Beneath this task are records; state how many of their lines hold the word "minor", and nothing else.

----

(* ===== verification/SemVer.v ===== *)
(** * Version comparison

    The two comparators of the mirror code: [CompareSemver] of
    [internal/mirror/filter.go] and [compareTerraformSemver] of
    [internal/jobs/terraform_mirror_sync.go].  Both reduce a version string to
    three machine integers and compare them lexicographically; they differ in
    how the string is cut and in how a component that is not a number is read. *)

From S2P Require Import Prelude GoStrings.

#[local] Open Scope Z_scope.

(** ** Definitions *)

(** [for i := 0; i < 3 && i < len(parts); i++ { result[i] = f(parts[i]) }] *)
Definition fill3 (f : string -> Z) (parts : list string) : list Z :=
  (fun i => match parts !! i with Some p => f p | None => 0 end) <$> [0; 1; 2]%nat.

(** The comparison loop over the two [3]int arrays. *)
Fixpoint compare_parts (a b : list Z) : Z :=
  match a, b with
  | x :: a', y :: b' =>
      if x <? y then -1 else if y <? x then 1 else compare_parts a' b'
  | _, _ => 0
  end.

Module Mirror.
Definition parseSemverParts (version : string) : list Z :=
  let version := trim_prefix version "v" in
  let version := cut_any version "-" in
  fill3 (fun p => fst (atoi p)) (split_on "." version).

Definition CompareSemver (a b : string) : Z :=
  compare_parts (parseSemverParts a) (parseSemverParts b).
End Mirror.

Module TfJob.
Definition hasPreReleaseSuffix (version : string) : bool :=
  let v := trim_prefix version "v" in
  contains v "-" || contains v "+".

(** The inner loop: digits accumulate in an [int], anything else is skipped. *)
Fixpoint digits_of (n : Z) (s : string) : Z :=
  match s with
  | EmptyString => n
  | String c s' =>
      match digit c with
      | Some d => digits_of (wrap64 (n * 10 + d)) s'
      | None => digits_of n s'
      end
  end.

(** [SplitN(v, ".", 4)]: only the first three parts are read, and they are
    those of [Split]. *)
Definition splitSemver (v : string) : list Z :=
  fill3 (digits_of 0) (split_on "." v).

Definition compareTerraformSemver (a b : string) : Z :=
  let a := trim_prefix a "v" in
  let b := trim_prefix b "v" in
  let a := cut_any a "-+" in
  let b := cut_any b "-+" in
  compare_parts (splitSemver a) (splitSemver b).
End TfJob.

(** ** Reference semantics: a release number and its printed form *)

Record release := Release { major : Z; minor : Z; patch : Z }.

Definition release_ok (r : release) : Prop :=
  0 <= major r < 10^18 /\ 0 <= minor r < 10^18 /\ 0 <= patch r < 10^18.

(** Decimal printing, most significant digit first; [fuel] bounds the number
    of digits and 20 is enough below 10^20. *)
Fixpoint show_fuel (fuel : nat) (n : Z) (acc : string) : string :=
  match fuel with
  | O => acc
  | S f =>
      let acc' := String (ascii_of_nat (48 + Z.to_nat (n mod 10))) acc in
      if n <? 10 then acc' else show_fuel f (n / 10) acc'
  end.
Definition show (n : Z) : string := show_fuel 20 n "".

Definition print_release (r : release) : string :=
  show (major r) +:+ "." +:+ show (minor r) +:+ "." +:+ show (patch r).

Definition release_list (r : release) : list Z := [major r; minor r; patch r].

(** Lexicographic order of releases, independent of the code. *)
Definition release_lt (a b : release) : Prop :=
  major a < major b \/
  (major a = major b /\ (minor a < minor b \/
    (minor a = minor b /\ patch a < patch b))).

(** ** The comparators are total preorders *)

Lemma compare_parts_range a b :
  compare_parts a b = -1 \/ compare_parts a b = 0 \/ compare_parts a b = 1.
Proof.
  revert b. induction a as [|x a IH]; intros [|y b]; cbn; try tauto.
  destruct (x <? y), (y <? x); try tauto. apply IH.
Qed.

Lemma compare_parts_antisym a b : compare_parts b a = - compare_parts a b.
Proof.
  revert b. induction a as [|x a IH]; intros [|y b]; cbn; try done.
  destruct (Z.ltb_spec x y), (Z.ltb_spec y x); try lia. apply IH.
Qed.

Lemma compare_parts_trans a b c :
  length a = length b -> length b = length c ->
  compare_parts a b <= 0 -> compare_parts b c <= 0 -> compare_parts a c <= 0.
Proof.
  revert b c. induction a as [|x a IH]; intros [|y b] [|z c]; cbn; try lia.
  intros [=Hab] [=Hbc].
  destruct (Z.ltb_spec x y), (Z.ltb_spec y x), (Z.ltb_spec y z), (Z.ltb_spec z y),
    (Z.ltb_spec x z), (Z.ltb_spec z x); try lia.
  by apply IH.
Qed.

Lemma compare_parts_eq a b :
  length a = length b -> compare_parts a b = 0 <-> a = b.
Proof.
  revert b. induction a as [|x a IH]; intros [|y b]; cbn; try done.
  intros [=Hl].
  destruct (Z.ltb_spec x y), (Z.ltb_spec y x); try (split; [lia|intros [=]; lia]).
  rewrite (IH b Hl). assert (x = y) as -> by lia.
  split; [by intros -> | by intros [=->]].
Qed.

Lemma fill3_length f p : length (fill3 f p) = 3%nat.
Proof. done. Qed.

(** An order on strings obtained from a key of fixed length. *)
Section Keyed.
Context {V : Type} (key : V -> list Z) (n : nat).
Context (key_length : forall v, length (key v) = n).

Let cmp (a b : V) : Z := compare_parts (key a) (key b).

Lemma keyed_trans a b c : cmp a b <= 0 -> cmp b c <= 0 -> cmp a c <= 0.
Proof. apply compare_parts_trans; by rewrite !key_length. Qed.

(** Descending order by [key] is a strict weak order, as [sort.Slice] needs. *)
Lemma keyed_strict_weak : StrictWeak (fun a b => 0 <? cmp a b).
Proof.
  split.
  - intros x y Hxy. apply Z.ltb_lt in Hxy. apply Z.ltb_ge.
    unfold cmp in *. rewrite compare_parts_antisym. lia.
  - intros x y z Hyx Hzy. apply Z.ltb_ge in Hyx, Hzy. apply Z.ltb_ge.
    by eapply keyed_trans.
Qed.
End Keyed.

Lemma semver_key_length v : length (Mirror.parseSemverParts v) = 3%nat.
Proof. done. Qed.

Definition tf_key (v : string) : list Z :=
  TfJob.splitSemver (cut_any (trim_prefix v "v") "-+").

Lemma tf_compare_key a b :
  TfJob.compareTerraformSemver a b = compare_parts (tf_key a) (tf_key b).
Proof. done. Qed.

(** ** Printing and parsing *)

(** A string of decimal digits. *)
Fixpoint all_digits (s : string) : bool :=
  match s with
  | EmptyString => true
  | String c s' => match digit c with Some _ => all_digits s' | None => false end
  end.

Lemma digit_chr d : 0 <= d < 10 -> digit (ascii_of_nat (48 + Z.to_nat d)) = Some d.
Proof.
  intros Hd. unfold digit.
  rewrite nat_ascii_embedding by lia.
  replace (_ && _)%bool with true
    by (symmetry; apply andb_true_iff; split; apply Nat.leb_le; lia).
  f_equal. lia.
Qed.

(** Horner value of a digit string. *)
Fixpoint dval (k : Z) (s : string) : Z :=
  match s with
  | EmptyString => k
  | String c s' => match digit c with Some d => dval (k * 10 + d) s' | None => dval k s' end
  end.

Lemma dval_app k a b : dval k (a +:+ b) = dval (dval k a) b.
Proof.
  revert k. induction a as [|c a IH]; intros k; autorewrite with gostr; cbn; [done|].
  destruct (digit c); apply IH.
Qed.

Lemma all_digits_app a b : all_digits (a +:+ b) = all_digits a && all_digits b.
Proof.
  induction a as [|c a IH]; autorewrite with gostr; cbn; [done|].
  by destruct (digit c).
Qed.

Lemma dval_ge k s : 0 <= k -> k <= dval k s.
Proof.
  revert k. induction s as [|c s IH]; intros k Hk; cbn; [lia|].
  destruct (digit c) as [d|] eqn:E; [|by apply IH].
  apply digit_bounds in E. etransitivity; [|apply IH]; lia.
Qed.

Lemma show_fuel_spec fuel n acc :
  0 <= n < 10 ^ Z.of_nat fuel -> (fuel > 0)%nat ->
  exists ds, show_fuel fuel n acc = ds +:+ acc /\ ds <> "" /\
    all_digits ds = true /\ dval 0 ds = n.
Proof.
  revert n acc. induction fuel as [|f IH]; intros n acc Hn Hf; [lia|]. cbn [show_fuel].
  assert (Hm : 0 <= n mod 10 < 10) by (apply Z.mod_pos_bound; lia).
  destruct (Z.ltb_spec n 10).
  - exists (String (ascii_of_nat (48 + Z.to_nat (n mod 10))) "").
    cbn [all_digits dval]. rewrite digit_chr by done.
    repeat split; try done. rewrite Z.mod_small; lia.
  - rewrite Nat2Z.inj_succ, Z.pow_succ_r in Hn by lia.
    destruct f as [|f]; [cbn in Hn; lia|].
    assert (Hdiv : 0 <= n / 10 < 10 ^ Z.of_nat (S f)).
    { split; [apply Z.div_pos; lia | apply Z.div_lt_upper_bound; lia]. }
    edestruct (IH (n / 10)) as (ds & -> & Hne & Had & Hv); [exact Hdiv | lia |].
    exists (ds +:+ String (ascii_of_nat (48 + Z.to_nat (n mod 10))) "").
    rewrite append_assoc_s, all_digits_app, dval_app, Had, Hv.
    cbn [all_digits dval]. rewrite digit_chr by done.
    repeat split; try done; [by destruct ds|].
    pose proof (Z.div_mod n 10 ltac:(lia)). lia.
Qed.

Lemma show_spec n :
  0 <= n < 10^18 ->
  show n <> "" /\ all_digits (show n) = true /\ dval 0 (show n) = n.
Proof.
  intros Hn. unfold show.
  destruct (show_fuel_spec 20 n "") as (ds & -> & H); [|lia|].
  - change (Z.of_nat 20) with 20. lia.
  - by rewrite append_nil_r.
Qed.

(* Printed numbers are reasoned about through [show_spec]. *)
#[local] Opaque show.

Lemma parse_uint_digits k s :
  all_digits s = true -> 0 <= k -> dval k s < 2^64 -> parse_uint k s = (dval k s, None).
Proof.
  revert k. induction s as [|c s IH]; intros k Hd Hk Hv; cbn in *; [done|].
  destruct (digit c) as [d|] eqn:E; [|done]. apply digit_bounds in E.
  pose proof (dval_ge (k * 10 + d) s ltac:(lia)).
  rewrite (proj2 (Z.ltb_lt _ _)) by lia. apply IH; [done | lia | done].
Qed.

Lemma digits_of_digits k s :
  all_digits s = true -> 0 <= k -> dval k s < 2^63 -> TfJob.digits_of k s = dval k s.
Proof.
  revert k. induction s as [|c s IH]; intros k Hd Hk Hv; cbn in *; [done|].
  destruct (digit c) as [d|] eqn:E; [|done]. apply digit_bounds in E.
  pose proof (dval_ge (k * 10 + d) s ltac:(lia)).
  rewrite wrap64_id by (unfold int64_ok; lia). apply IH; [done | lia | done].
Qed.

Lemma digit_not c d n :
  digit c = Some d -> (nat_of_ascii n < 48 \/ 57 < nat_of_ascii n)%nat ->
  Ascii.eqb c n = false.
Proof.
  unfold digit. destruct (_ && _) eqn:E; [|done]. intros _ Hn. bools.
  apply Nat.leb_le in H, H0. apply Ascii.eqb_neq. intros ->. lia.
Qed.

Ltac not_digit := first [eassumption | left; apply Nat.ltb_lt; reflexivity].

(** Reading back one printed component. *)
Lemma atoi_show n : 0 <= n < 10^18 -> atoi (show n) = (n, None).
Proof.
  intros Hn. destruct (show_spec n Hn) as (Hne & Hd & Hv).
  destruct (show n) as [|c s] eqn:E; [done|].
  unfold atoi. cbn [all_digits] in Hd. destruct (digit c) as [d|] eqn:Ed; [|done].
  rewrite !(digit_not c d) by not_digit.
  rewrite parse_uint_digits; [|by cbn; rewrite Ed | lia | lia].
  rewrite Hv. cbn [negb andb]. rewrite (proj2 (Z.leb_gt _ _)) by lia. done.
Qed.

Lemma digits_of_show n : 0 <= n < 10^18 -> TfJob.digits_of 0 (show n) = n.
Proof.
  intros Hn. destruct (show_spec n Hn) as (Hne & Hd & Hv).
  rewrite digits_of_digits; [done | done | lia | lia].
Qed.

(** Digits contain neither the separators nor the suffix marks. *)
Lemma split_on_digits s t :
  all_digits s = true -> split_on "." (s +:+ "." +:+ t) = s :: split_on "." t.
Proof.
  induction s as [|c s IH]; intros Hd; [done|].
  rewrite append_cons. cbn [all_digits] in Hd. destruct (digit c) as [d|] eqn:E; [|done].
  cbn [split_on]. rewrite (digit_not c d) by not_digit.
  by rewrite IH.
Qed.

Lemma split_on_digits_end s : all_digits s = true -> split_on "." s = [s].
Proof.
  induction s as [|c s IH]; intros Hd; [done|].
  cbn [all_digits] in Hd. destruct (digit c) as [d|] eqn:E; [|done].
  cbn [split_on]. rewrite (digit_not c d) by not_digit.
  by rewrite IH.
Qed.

----

> **SOLUTION FOR THIS TASK**:
6